Robert the Bruce granted Halforest, the Aberdeenshire royal forest, to his friend, Sir Robert de Keth, in 1308, and it was there that the Marischal built his castle. The third Lord Keith was elevated to the peerage as Earl Marischal in 1458, the only peer to be styled by his great office of state. The third Earl Marischal, with the Earl of Glencairn, invited the reformer John Knox to return to Scotland in 1559, while the fourth Earl founded Marischal College in Aberdeen, endowing it with the Greyfriars lands and introducing radical teaching protocols which were later to be adopted universally.
George, the fifth Earl Marischal and the wealthiest nobleman in the land, undertook the embassy to Denmark which culminated in the marriage of James VI to Princess Anne of Denmark. After the coronation of Charles II in 1651 at Scone, William, the seventh Earl, was captured and imprisoned in the Tower of London.

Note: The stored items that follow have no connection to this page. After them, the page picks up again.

Lemma write_effect d p d' evs :
  command p = TLM_WRITE_COMMAND → data_length p = 4 ∨ data_length p = 8 →
  handle_mmio_write d (address p) (data p) (data_length p) = Ok (d', evs) →
  host_effect d p d' evs.
Proof.
  intros Hc Hl Hw. unfold handle_mmio_write in Hw.
  apply bind_inv in Hw as (v & Hv & Hw). apply bind_inv in Hw as (v64 & _ & Hw).
  apply ok_inj in Hw.
  destruct (address p =? REG_CONTROL) eqn:Ha.
  - assert (is_reset p = has_bit v CTRL_RESET) as Hr.
    { by apply is_reset_value; [|..|apply Z.eqb_eq|]. }
    assert (v ≠ 0 → is_control p = true) as Hctl.
    { unfold is_control. rewrite Hc, Ha. rewrite bool_decide_eq_true_2 by done.
      destruct Hl as [Hl|Hl]; rewrite Hl in *; [done|]. cbn in Hv. by simplify_eq. }
    unfold write_control in Hw.
    destruct (has_bit v CTRL_RESET) eqn:Hreset;
      destruct (has_bit v CTRL_START) eqn:Hstart; cbn -[has_bit] in Hw.
    + change (has_bit STATUS_IDLE STATUS_IDLE) with true in Hw.
      cbv iota in Hw. simplify_eq. by constructor.
    + simplify_eq. by constructor.
    + assert (v ≠ 0) as Hv0 by (intros ->; done).
      destruct (has_bit (reg_status d) STATUS_IDLE) eqn:Hi; simplify_eq;
        constructor; by auto.
    + simplify_eq. by constructor.
  - repeat case_match; simplify_eq; by constructor.
Qed.

Lemma transport_effect d p t d' evs p' t' :
  bar0_transport d p t = Ok (d', evs, p', t') → host_effect d p d' evs.
Proof.
  unfold bar0_transport. intros Ht.
  destruct (negb (data_length p =? 4) && negb (data_length p =? 8)) eqn:Hl.
  - simplify_eq. by constructor.
  - assert (data_length p = 4 ∨ data_length p = 8).
    { apply andb_false_iff in Hl as [Hl|Hl]; apply negb_false_iff, Z.eqb_eq in Hl; auto. }
    apply bind_inv in Ht as ([[d1 evs1] ptr] & H1 & Ht). res_inv.
    case_bool_decide; [res_inv; by constructor|].
    case_bool_decide; res_inv; [by apply write_effect | by constructor].
Qed.

Section effects.
Context {F : FloatOps} {M : Type} {T : Target M}.
Implicit Types (s : mm) (m : M).

(** The end of a computation: STATUS says how it went, and the controller is told. *)
Definition finished (ok : bool) (d : dev) : dev :=
  if ok then
    set_int_status (Z.lor (reg_int_status d) INT_DONE)
      (set_status (Z.lor STATUS_IDLE STATUS_DONE) d)
  else set_status (Z.lor STATUS_IDLE STATUS_ERROR) d.

Definition accepted (d : dev) : dev :=
  set_requested false (set_status (Z.land STATUS_BUSY (not32 STATUS_IDLE)) d).

(** The effect of a resumption on the registers, by the place it started from. *)
Inductive compute_effect (d : dev) : cloc → dev → cloc → list event → Prop :=
| ce_init : compute_effect d C_init d C_start []
| ce_spurious :
    computation_requested d = false → compute_effect d C_start d C_start []
| ce_refused :
    computation_requested d = true →
    compute_effect d C_start (finished false (accepted d)) C_start [interrupt_update_event]
| ce_begin l' :
    computation_requested d = true → in_flight l' = true →
    compute_effect d C_start (accepted d) l' []
| ce_continue l l' :
    in_flight l = true → in_flight l' = true → compute_effect d l d l' []
| ce_finish l ok :
    in_flight l = true →
    compute_effect d l (finished ok d) C_start [interrupt_update_event].

Lemma resume_effect d m l d' m' l' evs w :
  compute_resume d m l = Ok (d', m', l', evs, w) → compute_effect d l d' l' evs.
Proof.
  intros Hr. destruct l; cbn [compute_resume] in Hr.
  - simplify_eq. constructor.
  - unfold begin_compute in Hr.
    destruct (computation_requested d) eqn:Hq; cbn [negb] in Hr.
    + case_match; [simplify_eq; by constructor|].
      apply bind_inv in Hr as ([[[m1 bs] ok] w1] & _ & Hr). simplify_eq. by constructor.
    + simplify_eq. by constructor.
  - case_match; [unfold finish in Hr; simplify_eq; by apply (ce_finish d _ false)|].
    apply bind_inv in Hr as ([[[m1 bs] ok'] w1] & _ & Hr). simplify_eq. by constructor.
  - case_match; [unfold finish in Hr; simplify_eq; by apply (ce_finish d _ false)|].
    apply bind_inv in Hr as (c & _ & Hr). simplify_eq. by constructor.
  - case_match.
    + apply bind_inv in Hr as (c' & _ & Hr). simplify_eq. by constructor.
    + apply bind_inv in Hr as ([[m1 ok'] w1] & _ & Hr). simplify_eq. by constructor.
  - unfold finish in Hr. simplify_eq. by apply (ce_finish d _ ok).
Qed.
End effects.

The flamboyant ninth Earl of Kintore, who was Governor General of South Australia from 1889 to 1895, decimated the Kintore estates. The twelfth Earl of Kintore promoted the clan internationally and was instrumental in appointing a hereditary sennachie to preserve the family’s history and traditions. The thirteenth and present Earl continues to reside on the Keith Hall estate in Aberdeenshire.